Maximiliano Mendoza

Ojos tardíos

A Damián Mendoza

En el ámbar de tus ojos tardíos
se traslució una pequeña sombra,
una sombra rauda e infeliz
que disimulaste al dejar caer tus párpados resignados.
 
Te vi desplazarte paciente entre las hojas del patio
con la mirada gacha, casi penitente,
tal vez buscando ese recuerdo huidizo
que ya no acude a tu llamado,
y que se atreve a desobedecerte, justo ahora,
justo ahora que aprendo a escucharte.
 
Había algo arbóreo en esa resignación.
Hasta tus pasos se oían crujientes como el ramaje seco.

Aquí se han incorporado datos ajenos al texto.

(* ===== verification/Frame.v ===== *)
(** * Frames

    foctet-core/src/frame.rs: the frame flags, the frame types, the frame
    header, the frame with its byte representation ([to_bytes] and
    [from_bytes]), and the frame builder.

    [FrameFlags] is declared with the [bitflags!] macro over a [u8]; a value is
    its bits, and the methods the macro generates are the bit operations its
    documentation gives. *)

From S2P Require Import Prelude Ids.

Local Open Scope Z_scope.
Local Open Scope outcome_scope.

Module FrameFlags.

(** foctet-core/src/frame.rs:16-20, [FrameFlags]. *)
Record t : Type := mk { bits : Z }.

(** foctet-core/src/frame.rs:21-22, [FrameFlags::EMPTY]. *)
Definition EMPTY : t := mk 0.

(** foctet-core/src/frame.rs:23-25, [FrameFlags::REQUEST]. *)
Definition REQUEST : t := mk 1.

(** foctet-core/src/frame.rs:26-27, [FrameFlags::RESPONSE]. *)
Definition RESPONSE : t := mk 2.

(** foctet-core/src/frame.rs:28-30, [FrameFlags::FRAGMENTED]. *)
Definition FRAGMENTED : t := mk 4.

(** foctet-core/src/frame.rs:31-33, [FrameFlags::FIN]. *)
Definition FIN : t := mk 8.

(** foctet-core/src/frame.rs:34-36, [FrameFlags::OPEN]. *)
Definition OPEN : t := mk 16.

(** foctet-core/src/frame.rs:37-39, [FrameFlags::RESET]. *)
Definition RESET : t := mk 32.

(** foctet-core/src/frame.rs:40-43, [FrameFlags::CLOSE]. *)
Definition CLOSE : t := mk 64.

(** The generated methods: union, difference, inclusion, and the conversions
    from raw bits that drop or refuse the bits no flag names. *)
Definition union (a b : t) : t := mk (Z.lor (bits a) (bits b)).

Definition all : t :=
  union EMPTY (union REQUEST (union RESPONSE (union FRAGMENTED
    (union FIN (union OPEN (union RESET CLOSE)))))).

Definition insert (a b : t) : t := union a b.

Definition remove (a b : t) : t := mk (Z.ldiff (bits a) (bits b)).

Y traté de imaginar esos paisajes de tu memoria
erosionados por las tempestades propias, inevitables,
para recorrerlos juntos,
y evitarte el sinsabor desesperado del extravío.
 
Quién sabe qué cosas ibas a compartirme, viejo,
antes de ese segundo desgraciado.
Tal vez una imagen otoñal.
La palabra empeñada.
Las voces hermanas, los rostros amados.
Los adioses grises, el tiro del final.
La bravura de un gallo, los abrazos amigos.

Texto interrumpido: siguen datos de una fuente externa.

(* ===== verification/Codec.v ===== *)
(** * The frame codec

    foctet-core/src/codec.rs: the incremental decoder and the encoder that the
    multiplexer runs over the raw connection.  [decode] is the loop of
    [Decoder::decode] with its two states; it returns [None] when the loop runs
    out of fuel, which [decode_total] excludes.

    [drain] and [run_chunks] are the calls that a framed reader makes: it
    appends what arrives to its buffer and decodes until no frame is ready. *)

From S2P Require Import Prelude Ids Frame.

Local Open Scope Z_scope.
Local Open Scope outcome_scope.

Module DecodeState.

(** foctet-core/src/codec.rs:11-17, [DecodeState]. *)
Inductive t : Type :=
| ReadingHeader
| ReadingPayload (header : FrameHeader.t) (remaining : Z).

#[global] Instance t_eq_dec : EqDecision t.
Proof. solve_decision. Defined.

(** While a payload is awaited, what remains to be read is what the header
    announces. *)
Definition wf (s : t) : bool :=
  match s with
  | ReadingHeader => true
  | ReadingPayload h n => FrameHeader.wf h && (n =? FrameHeader.payload_len h)
  end.

(** The bytes the decoder has taken from the buffer and not yet returned. *)
Definition held (s : t) : Z :=
  match s with
  | ReadingHeader => 0
  | ReadingPayload _ _ => FRAME_HEADER_LEN
  end.

End DecodeState.

Module FrameCodec.

(** foctet-core/src/codec.rs:6-9, [FrameCodec]. *)
Record t : Type := mk { state : DecodeState.t }.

Tus amaneceres eternos, los paraísos cubiertos de sábanas.
La caricia maternal, o mi llanto al nacer.
Quién sabe.
 
Sin embargo te veo ahí, recogiendo algunas hojas,
rodeado por algunas palomas que te miran ilusas.
Y también, como vos, oigo el silencio, resignado.
 
Ayer vi un destello de sombra en el ámbar de tus ojos tardíos,
y volví a darme cuenta que empiezo a despedirte.